Task statement: Whenever a line in the data below includes the string "loader", copy it out.
***** Data supplied
(** * darktable: the ImageMagick loader and the lighttable layout tool

    A shallow embedding of two source files of darktable,

    - [src/imageio/imageio_im.c]: [dt_imageio_open_im], the loader that hands
      non-RAW bitmap files to ImageMagick and stores the decoded pixels as
      four-channel float data, and
    - [src/libs/tools/lighttable.c]: the lighttable tool module (layout
      buttons, zoom spin button, keyboard actions, Lua accessors),

    followed by the properties proved about them.  Definitions keep the names
    of the C functions they embed. *)

From stdpp Require Import base option list strings gmap.
From Stdlib Require Import ZArith Ascii String Lia.
From Stdlib.Strings Require Import Byte.

Local Open Scope string_scope.
Local Open Scope Z_scope.

(** ** Part I.  [imageio_im.c] *)

(** *** C strings and the two glib string routines the loader calls

    A [const char *] is a Rocq [string]: the characters before the
    terminating NUL.  Reading through the pointer at the end of the string
    yields the NUL character. *)

Definition NUL : ascii := Ascii.zero.

(** [*s] *)
Definition deref (s : string) : ascii :=
  match s with
  | EmptyString => NUL
  | String c _ => c
  end.

(** [s + 1], for a pointer that does not stand on the terminator *)
Definition next (s : string) : string :=
  match s with
  | EmptyString => EmptyString
  | String _ s' => s'
  end.

(** [(gint)(guchar)c] *)
Definition uchar (c : ascii) : Z := Z.of_nat (nat_of_ascii c).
**********
Solution to this exercise:
(** * darktable: the ImageMagick loader and the lighttable layout tool
    - [src/imageio/imageio_im.c]: [dt_imageio_open_im], the loader that hands
(** *** C strings and the two glib string routines the loader calls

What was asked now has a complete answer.